(** * Agent Coordination Core of corpchat / cognitive-core

    A shallow embedding of the in-process coordination core
    (src/cognitive-core/src/a2a and src/cognitive-core/src/core/orchestrator.py)
    together with the properties stated about it.

    Python dictionaries are finite maps ([gmap]) where only lookups
    matter and association lists where iteration order is observable;
    lists and deques are [list]; exceptions of the core are the
    [Raise] branch of [result] and the builtin exceptions of failed
    lookups the [Raises] branch of [outcome]; mutable managers are
    records threaded through every operation; readings of the clock and of [uuid.uuid4] are explicit
    arguments of the operation that performs them. *)

From Stdlib Require Import ZArith.
From stdpp Require Import gmap strings list fin_maps pretty.

Local Open Scope string_scope.
Local Open Scope list_scope.

(** ** Python values and exceptions *)

(** Opaque payload values ([Any] in the source).  On this fragment
    Python's [==] coincides with structural equality. *)
Inductive pyval : Type :=
  | PyNone
  | PyInt (z : Z)
  | PyStr (s : string).

#[global] Instance pyval_eq_dec : EqDecision pyval.
Proof. solve_decision. Defined.

(** A [Dict[str, Any]] payload. *)
Abbreviation pydict := (gmap string pyval).

(** [d.get(key)]: a missing key reads as [None]. *)
Definition dict_get (d : pydict) (key : string) : pyval :=
  default PyNone (d !! key).

(** src/cognitive-core/src/shared/exceptions.py: the classes of
    [CognitiveCoreException] raised by the core, each carrying its
    message. *)
Inductive exn : Type :=
  | A2AProtocolError (message : string)
  | ValidationError (message : string)
  | OrchestrationError (message : string)
  | AgentRaised (message : string).

(** [str(e)] *)
Definition str (e : exn) : string :=
  match e with
  | A2AProtocolError m | ValidationError m | OrchestrationError m
  | AgentRaised m => m
  end.

Inductive result (A : Type) : Type :=
  | Ok (a : A)
  | Raise (e : exn).
Arguments Ok {A} a.
Arguments Raise {A} e.

Definition bind {A B} (r : result A) (k : A → result B) : result B :=
  match r with
  | Ok a => k a
  | Raise e => Raise e
  end.

(** [try: body except Exception as e: raise handler(e)] *)
Definition try_except {A} (body : result A) (handler : exn → exn) : result A :=
  match body with
  | Ok a => Ok a
  | Raise e => Raise (handler e)
  end.

(** [if cond: raise e], followed by the rest of the block. *)
Definition raise_if {A} (cond : bool) (e : exn) (rest : result A) : result A :=
  if cond then Raise e else rest.

Definition is_raise {A} (r : result A) : bool :=
  match r with
  | Ok _ => false
  | Raise _ => true
  end.

(** Truthiness of a [str] and of a [dict]: empty is falsy. *)
Definition truthy_str (s : string) : bool :=
  match s with
  | EmptyString => false
  | String _ _ => true
  end.

Definition truthy_dict (d : pydict) : bool :=
  negb (bool_decide (d = ∅)).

▬▬▬▬▬▬

Only an exact copy is wanted here: the line containing "EmptyString => false" and every later line, up to and including the last line of the listing.

* [Answer space]:
  | EmptyString => false
  | String _ _ => true
  end.

Definition truthy_dict (d : pydict) : bool :=
  negb (bool_decide (d = ∅)).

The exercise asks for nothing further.